Estaba recargado en el marco de la puerta.
—¿Qué no deberías estar en el estudio? —dije mientras movía una pila grande de cajas hacia un lado.
—Tengo tiempo —respondió acercándose y moviendo otra caja.
—Gracias —lo miré un segundo.
—No es nada, solo dime qué estamos buscando —dijo mientras buscaba el interruptor de la luz.
—No por esto —añadí, bajando un poco la voz—, gracias por escucharme ayer.
No dijo nada.
El silencio quedó suspendido entre ambos.
—Es una caja que dice sonido —respondí entonces, retomando lo anterior.
—Me parece que es esta —dijo al encontrar una pequeña caja. Me la entregó; coincidía exactamente con lo que Fred había descrito. Asentí—. Y no tienes nada que agradecer —agregó al fin.
—Hice caso a tu consejo —dije mientras regresaba las cajas a su posición original.
—¿Cuál? —preguntó, visiblemente confundido.
—Dejé que todo fluyera —lo miré—. El pequeño empujón que necesitaba. Me ayudaste a darlo.
Se quedó mirándome. No sonrió, ni respondió de inmediato.
—Ya veo —dijo finalmente. Caminó hacia la puerta, pero se detuvo antes de cruzar la puerta—. Yo le dejé el camino fácil a Parker, bien por mí —dijo, y salió de la bodega.
Me quedé unos segundos ahí, inmóvil.
¿Camino fácil?
Él mismo me aconsejó… ¿y ahora se molestaba por hacerlo?
Cerré la puerta con llave y caminé de regreso al estudio. Mason estaba junto a Fred, con los audífonos puestos, concentrado. Al verme, Fred levantó la vista.
—Gracias, Jade —me sonrió.
—No es nada —respondí. Crucé miradas con Mason por apenas un segundo—. Yo ya me voy —le dije a Fred.

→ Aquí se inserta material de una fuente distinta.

(** * Metacommunity: a shallow embedding of [src/metacommunity.h]

    The C++ class [model::Metacommunity<Individual>] owns a vector of
    patches, a global age and one ODE solver bound to itself; its methods
    mutate the patches in place, draw from R's process-wide random
    generator and may fail (an R error raised by a length check, or
    behaviour the language leaves undefined).  The embedding keeps this
    shape: every non-[const] method is a computation in a state monad
    with outcomes over the record [World], every [const] method is a
    function of the object.

    The collaborators defined in other files ([Patch], [ode::Solver],
    [Parameters]) and in R ([R::rbinom]) enter as interfaces (type
    classes); concrete instances follow further down and serve to run
    the code on explicit inputs. *)

From stdpp Require Import base list.
From Stdlib Require Import ZArith QArith Lia.

Close Scope Q_scope.

(** ** Outcomes of a call *)

(** R errors surfaced to the caller. *)
Inductive error : Type :=
| IncorrectLength (expected received : nat)
| IntegrationFailure.

(** Behaviour the C++ language leaves undefined. *)
Inductive undefined : Type :=
| NaNToInt          (* (int) applied to a NaN double *)
| OutOfBounds       (* std::vector operator[] or an iterator past the end *)
| SignedOverflow.   (* int arithmetic leaving the range of int *)

Inductive outcome (A : Type) : Type :=
| Ok (a : A)
| Throw (e : error)
| Undefined (u : undefined).

Arguments Ok {A} a.
Arguments Throw {A} e.
Arguments Undefined {A} u.

Definition is_ok {A} (r : outcome A) : bool :=
  match r with Ok _ => true | _ => false end.

Definition is_defined {A} (r : outcome A) : bool :=
  match r with Undefined _ => false | _ => true end.

(** ** Machine integers *)

Definition INT_MIN : Z := (- 2 ^ 31)%Z.
Definition INT_MAX : Z := (2 ^ 31 - 1)%Z.
Definition SIZE_MODULUS : Z := (2 ^ 64)%Z.

(** An [int] result: leaving the range is undefined behaviour. *)
Definition int_checked (z : Z) : outcome Z :=
  if ((INT_MIN <=? z) && (z <=? INT_MAX))%Z then Ok z
  else Undefined SignedOverflow.

(** A count of seeds that an [int] can hold. *)
Definition int_count (n : Z) : Prop := (0 <= n <= INT_MAX)%Z.

(** [j--] on a [size_t]: unsigned, wraps modulo 2^64. *)
Definition size_t_decr (j : Z) : Z := ((j - 1) mod SIZE_MODULUS)%Z.

(** ** The binomial sampler [R::rbinom]

    [double p = 1.0/(double)j] is either a finite double or, for
    [j = 0], positive infinity.  A finite [p] is kept as the rational
    [1/j]; rounding of the quotient does not move it across any of the
    comparisons [R::rbinom] makes ([p < 0], [p > 1], [p == 0], [p == 1])
    for [1 <= j < 2^64]. *)
Inductive prob : Type :=
| Fin (q : Q)
| Inf.
(** * xcontainer: circular doubly-linked list and insertion-ordered map

    A shallow embedding of [list.go] (type [List]) and of the ordered map
    built on it (type [OrderedMap]).

    Go pointers [*List[T]] are modelled as addresses into an arena: the heap
    is the list of all nodes ever allocated, [&List[T]{...}] appends a node
    and yields its index, and [nil] is [None].  Nodes are never freed (Go is
    garbage collected), so an address stays valid once allocated.
    Dereferencing [nil] panics in Go; the operations below live in the
    [option] monad and [None] stands for that panic (or for a dereference of
    an address outside the arena, which no Go program can produce). *)

From stdpp Require Import base option list gmap strings.
From Stdlib Require Import ZArith.
From Stdlib Require Floats.PrimFloat.

Module LinkedList.

(** A possibly-nil [*List[T]]. *)
Abbreviation ptr := (option nat).

(** [type List[T any] struct { prev, next *List[T]; Val T }] *)
Record node (T : Type) := mkNode { prev : ptr; next : ptr; Val : T }.
Arguments mkNode {T} _ _ _.
Arguments prev {T} _.
Arguments next {T} _.
Arguments Val {T} _.

(** The arena of all allocated nodes. *)
Abbreviation heap T := (list (node T)).

Definition ptr_eqb (p q : ptr) : bool := bool_decide (p = q).

(** Read through a pointer: [None] on nil. *)
Definition load {T} (h : heap T) (p : ptr) : option (node T) :=
  a ← p; h !! a.

(** Overwrite the node a pointer designates. *)
Definition store {T} (h : heap T) (p : ptr) (nd : node T) : option (heap T) :=
  a ← p; _ ← h !! a; Some (<[a := nd]> h).

(** [&List[T]{...}]: a fresh node, at the first unused address. *)
Definition alloc {T} (h : heap T) (nd : node T) : heap T * ptr :=
  (h ++ [nd], Some (length h)).

Definition set_prev {T} (nd : node T) (p : ptr) : node T :=
  mkNode p (next nd) (Val nd).
Definition set_next {T} (nd : node T) (p : ptr) : node T :=
  mkNode (prev nd) p (Val nd).
Definition set_Val {T} (nd : node T) (v : T) : node T :=
  mkNode (prev nd) (next nd) v.

(** [func (list *List[T]) Prev() *List[T]] *)
Definition Prev {T} (h : heap T) (list : ptr) : option ptr :=
  match list with
  | None => Some None
  | Some _ => nd ← load h list; Some (prev nd)
  end.
(* ===== verification/Prelude.v ===== *)
(** * Rue compiler: verification library (root file)

    This library models parts of the Rue compiler (a Rust program under
    [src/crates/]) as executable Rocq functions and proves them correct.  The
    compiler turns source text into tokens, an AST, an untyped IR (rue-rir), a
    typed IR (rue-air), a control-flow graph (rue-cfg), and machine code
    (rue-codegen, rue-linker); a query engine (rue-query) and a driver
    (rue-compiler, rue) schedule the stages, and compiled programs link against
    a runtime with its own allocator (rue-runtime, rue-allocator).  The library
    covers the middle end, where the compiler changes programs, together with
    the kernels it rests on, and the runtime's allocator, memory primitives and
    text.

    ** Files and the code they model

    Shared kernels:
    - [Prelude]: machine integers (casts and checked operations on [Z]), the
      result monad [res] with its folds, lists.  No component of its own.
    - [IntegerSemantics]: rue-air/src/integer_semantics.rs, every operation of
      the fixed-width integer kernel, and [IntegerSpec], the same operations on
      mathematical integers.
    - [Types]: rue-air/src/type_encoding.rs and the [Type] newtype of types.rs.
    - [Payload]: rue-cfg/src/payload.rs, the append-only stores behind
      variable-length operands.

    The graph (rue-cfg/src/inst.rs):
    - [CfgData]: places, instructions, terminators, blocks, the [Cfg] owner with
      its arenas, and the owner invariant [cfg_ok].
    - [CfgEdit]: the construction and edit operations in a state and error
      monad, [built] owners.
    - [Csr]: flat adjacencies and the counting sort that fills them
      (dominators.rs and liveness.rs each build two).
    - [Worklist]: the marking loops the graph passes share, against the
      interface [MarkSet] / [MarkSetLaws]; [Dce.BitSet] and the boolean tables
      implement it.
    - [Cfg]: predecessors, returning blocks, block compaction.
    - [CfgRewrite]: the sweep that rewrites every value use.
    - [Dominators] (model), [DomDfs], [DomTree], [DomOrder], [DomLower]
      (proofs): rue-cfg/src/dominators.rs, the Cooper-Harvey-Kennedy tree, its
      constant-time queries, and the block order code generation lowers in.

    The optimizer (rue-cfg/src/opt/):
    - [Classify]: classify.rs and the operand enumeration of dce.rs.
    - [Dce]: dce.rs, bit sets, reachability, liveness, the whole pass.
    - [Eval]: no code; the meaning of instructions the folding passes are
      stated against.
    - [ConstFold], [SlotFacts], [UseIndex], [ConstOpt]: constfold.rs,
      slot_facts.rs, use_index.rs and the sparse driver constopt.rs.
    - [Peephole], [Identities]: the two halves of peephole.rs.
    - [Exec]: no code; whole graphs as programs, their executions, and
      [same_behaviour].
    - [Simplify] (model), [SimplifyFold], [SimplifyThread], [SimplifyMerge],
      [SimplifyChains], [SimplifyRun] (proofs, one per phase and the pass):
      simplify.rs.
    - [Cse] (model), [CseSem] (programs without their repeated computations),
      [CseScan], [CseWalk], [CseRun] (proofs: a block, the walk over the
      dominator tree, the pass): cse.rs.
    - [Loops] (model), [LoopsForest] (the search and its refusal), [LoopsExact]
      (headers, bodies, exits, nesting), [LoopsRun] (dominance, the forest,
      preheaders): loops.rs.

    Code generation (rue-codegen/src/):
    - [Sched] (model), [SchedGraph], [SchedOrder], [SchedRun] (proofs: the
      dependency graph, the orders, the executions): schedule_core.rs, the
      instruction scheduler both back ends share.
    - [Live] (model), [LiveSets], [LiveBlocks], [LiveSolve], [LiveRanges],
      [LiveDiverge], [LiveLoops], [LiveRun] (proofs: the working sets, the block
      partition, the fixed point, ranges and rows, divergence, loop depths, the
      analysis): liveness.rs and the [LoopInfo] of regalloc.rs.
    - [Regalloc] (model), [RegIndex], [RegScan], [RegValid], [RegCoalesce],
      [RegRemat] (proofs: the indices, a scan, the two-pass scan, coalescing,
      recipes), [RegMachine] (no code; a machine over virtual registers and one
      over the homes an allocation gives them), [RegSim], [RegRun] (proofs: the
      simulation, the driver), [RegToy] (a small back end, the witnesses and a
      counterexample): the rest of regalloc.rs, with the frame ceiling of
      rue-air/src/layout.rs.

    The front end's type inference (rue-air/src/inference/):
    - [Infer] (model), [InferSubst], [InferUnify], [InferSolve], [InferRun]
      (proofs: substitutions, unification, the solver's passes, the
      properties): types.rs, constraint.rs and unify.rs.

    The runtime:
    - [Allocator] (model), [AllocatorInv], [AllocatorSteps], [AllocatorSpec],
      [AllocatorOps], [AllocatorClient] (proofs): rue-allocator/src/lib.rs, in
      debug and release builds.
    - [RtMemory], [RtHeap], [RtNumbers], [RtUtf8], [RtStdin] (rue-runtime/src/):
      memory.rs; heap.rs and the results of rue-runtime-abi over the allocator's
      state; parse.rs and the integer formatting of string.rs; utf8.rs and the
      decoders of string.rs; the line input of io.rs.

    ** How code becomes definitions

    A definition has the name of the function it translates, or, for a loop
    body or a closure, a name of its own that the file's comments place.  A
    [u32] or [u64] whose width matters is a [Z] with its wrap-around written
    out; indices are [nat].  Mutation is state passing: a [Cfg] goes in and a
    [Cfg] comes out, and a counter record ([Stats]) is threaded as in the
    source.  [Result] is [res], with [Panic] for a failed assertion, [expect]
    or index; a function that can only panic returns [option].  Recursion that
    is not structural has fuel, and running out of it is [None] (or
    [Panic]) too, so a theorem that excludes [None] also proves termination.

    Fuel, and why it is enough: a marking worklist visits at most one entry per
    edge plus one per root; alias chains and substitution chains are no longer
    than the value arena; the depth-first search makes one step per edge and
    one per block; a sweep of the dominator fixpoint that changes anything
    moves a block to a proper ancestor, so there are at most n * n sweeps;
    [intersect] climbs at most n times per finger; the preorder walk pushes and
    pops every block once; the lowering loop emits each block once; the arena
    loop of a small allocation needs two iterations; resolving a forwarder
    visits each block at most once, and a head absorbs each block at most once;
    the walk over the dominator tree enters and leaves each block once; the loop
    search makes one step per edge and one per block, and a loop body holds each
    block once; the list
    scheduler pops each instruction once, and a cycle of the in-place permutation is no
    longer than the function; the liveness worklist fills at most once per edge
    and register; the divergence worklist holds each instruction once; the union-find of
    coalescing climbs at most once per register; resolving a type descends through at most its own
    size and the sizes of all bindings, and every round of projections that
    makes progress drops one.  Each bound is a lemma
    next to its loop.

    Code outside the repository is a parameter: [Alloc] decides whether a
    [Vec::try_reserve] succeeds, [TypePool] answers the layout questions that
    edits ask of the frozen type pool, and [PageMapper] maps and unmaps pages,
    with [MapperLaws] as its documented contract.  The reads of standard input
    are a script of results ([read_ok]: a read stores what it returns).

    ** What the theorems show

    - Edits are atomic and keep the owner invariant; payload ranges decode to
      what was appended; every owner that the edit API builds is well formed.
    - Compaction is an isomorphism onto the kept blocks; predecessor tables,
      returning blocks, reachability and liveness are exact.
    - The dominator tree answers exactly the path definitions, and the lowering
      order is the greedy topological order of dominance.
    - Folding, strength reduction and identity rewiring keep the meaning of
      every instruction on mathematical integers, traps included; the sparse
      driver reaches a fixpoint in linear work.
    - Dead code elimination removes exactly the dead instructions (those that no
      effect, trap, terminator or block parameter depends on) and the
      unreachable blocks.
    - Control-flow simplification keeps every execution of the graph: folded
      terminators, threaded edges and merged chains return, trap or run for ever
      as the original does.
    - Redundancy elimination keeps every execution too, in any world where the
      keyed operations are pure, and leaves every value that owns resources.
    - Scheduling keeps the executions of every block of machine code, in any
      machine whose instructions touch only what the back end reports of them.
    - The loop analysis refuses exactly the graphs with a cycle that no block of
      it dominates, and describes every natural loop of the others: latches,
      body, exits, nesting and preheader.
    - Liveness is liveness along paths: ranges are its hulls, diagnostic rows are
      the sets themselves; divergence is a least fixed point closed under control
      flow, and loop depths count back edges.
    - Register allocation ends on every well-formed function and keeps its runs:
      a machine that reads and writes the chosen homes, whatever clobbers leave,
      follows the machine over virtual registers step by step and halts with it.
      Two overlapping values never share a home, coalesced values meet at an
      eliminated move only, recomputed values have one recipe, and the first
      check or rewriting that fails settles the driver's outcome.
      The registers a return needs restored are saved, provided no interval
      starts in diverging code and leaves it ([starts_ok]).  Where one inside
      diverging code hands its register to one that leaves it, the prologue
      saves nothing ([RegToy.eviction_saves_nothing]).
    - Constraint solving ends, keeps the substitution acyclic, satisfies every
      constraint it does not report, reports nothing when a typing exists, and
      types every integer literal numerically.
    - The allocator serves every client that keeps its contract: blocks are
      aligned, mapped and disjoint, contents survive resizing, nothing leaks,
      and failures happen only for a stated reason.
    - The runtime's memory primitives equal their byte-wise contracts, overlap
      included; parsing and formatting of integers are exact and inverse through
      a buffer on the heap; the decoders of UTF-8 find exactly the encodings and
      always advance; reading a line does not depend on how the input is cut
      into reads, and no path leaks.

    Hypotheses state what other stages establish: [cfg_ok] (the owner
    invariant, proved of every built owner), [refs_ok] (operands are in the
    arena) and [well_typed] (the typing rules of the language's specification);
    [switch_disjoint] (no two switches share a case range); [acyclic_identities]
    (an identity operation is not its own operand); [ssa] (uses are dominated by
    their definitions, edges fit their targets) and [words_ok] (constants are
    64-bit words) of a program; [ordered] and [attached_once] (an instruction
    follows its operands in its block, a value belongs to one block), and
    [PureInterp] and [params_framed] (which operations are pure, what leaves a
    parameter slot alone) for redundancy elimination; for slot facts, that the
    source of a single-write slot is the value every load observes.  A back end's
    [SchedulerAdapter] reports every register, flag and memory access that
    matters ([InstEffect]), and latencies of a function sum to less than
    2^32; its [LivenessAdapter] names targets inside the function and registers
    below the count, with nothing live on entry ([well_formed]).  For register
    allocation ([mir_ok], [backend_ok], [file_ok]): the coalescing candidates
    are the moves, in order, and moves move; a recipe is what its instruction
    defines; no instruction names an allocatable register; the classes' registers are
    disjoint.  Rewriting one instruction to its homes is the back end's and a
    parameter: the machine over homes is what its output must do.  The save
    set is enough when no range leaves diverging code it starts in
    ([starts_ok]).  Constraints hold no bare integer-literal type ([lit_free]:
    generate.rs types literals by marked variables) and neither do the types
    a field or element lookup returns.  Iterators given to the edit API have exact size hints, as the vectors and slices of
    the compiler do.  The allocator is modelled one thread at a time: a lock
    that is taken twice is a failure, and interleavings are not modelled.

    ** What is not modelled, and why

    - Lexing, parsing, RIR generation and semantic analysis other than
      unification (constraint generation and body analysis): front-end stages
      that the plan puts after the middle end.  CFG construction (build.rs), the
      inliner (inline.rs) and the verifier (verify.rs) likewise.
    - The remaining optimizer passes: value forwarding (forward.rs), loop passes
      (licm.rs, unroll.rs), the edits of loops.rs that materialise preheaders
      (each calls the CFG verifier before it commits) and the pass pipeline
      (opt/mod.rs).
    - Code generation but for the scheduler, liveness and register allocation:
      instruction selection, frame layout, the back ends' adapters and rewriting
      of single instructions, and the encoders; the linker and target tables.
    - The rest of the runtime: entry, thread joins and parking, text output and
      traps (system calls), float formatting (an external crate), the lock around
      standard input, and the symbol tables of rue-runtime-abi.
    - The query engine, the driver and the tools: threads, locks and I/O around
      the stages.
    - Within modelled files: memory metrics, fault injection, fuzz entry
      points and the textual forms; the domain remapping and the validated wrapper of inst.rs; the
      type registry of types.rs.
*)

From stdpp Require Export base tactics option list.
From stdpp Require Export ssreflect.
From Stdlib Require Export ZArith Lia.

Con una seña me despedí también del resto, que estaba del otro lado del gran vidrio.
Salí de ahí.
No sé cuántas veces más me había repetido que esta vez sería diferente, pero definitivamente, hoy, no iba a ser la que se la pasara mal por la discusión.
Cuando llegué a casa dejé todo en la entrada, fui directo a la cocina, saqué lo necesario y comencé a preparar la comida.
—Ya no tiene agua, entonces… ¿ya está listo? —mostré el sartén a la cámara.
Hoy la llamada con Mamá Lisa se había convertido en una clase de cocina por video. Ella parecía divertirse más que yo.
—Está listo, mi niña. Has hecho un gran trabajo —dijo, y le sonreí.
Al fin había terminado. Y lo mejor de todo era esa sensación tibia en el pecho: me sentía cerca de mi abuela, aunque estuviéramos a kilómetros de distancia.
—¿Te puedo preguntar algo? —dije, tomando el celular mientras caminaba hacia la sala.
—Todo lo que quieras —respondió. La vi beber de su vaso de agua.
—Es del día del compromiso de Marco y Miranda… ¿tú ya lo sabías? —pregunté.
—Qué bueno que me lo recuerdas —se acomodó en su lugar—. Parker nos debe un pastel, creo que huyó con él.
Reí a carcajadas.
—¿Te da risa? —preguntó, fingiendo estar ofendida.
—No, no es eso —me apresuré a decir—. Es solo que ahora Parker y los demás están trabajando junto con la banda que estoy ahora, y me contó sobre el desastre del pastel.
—¿Desastre? —preguntó.
—El pastel no se lo llevó —reí—. Se lo tiró encima.
Formo una “o” perfecta con la boca.
—Espera un momento… Entonces lo volviste a ver y... ¿Lo perdonaste? —preguntó.
Me había saltado muchas partes de la historia.
Di un sorbo al vaso con agua que tenía a mi lado.
Esta vez venía la conversación más seria de mi vida.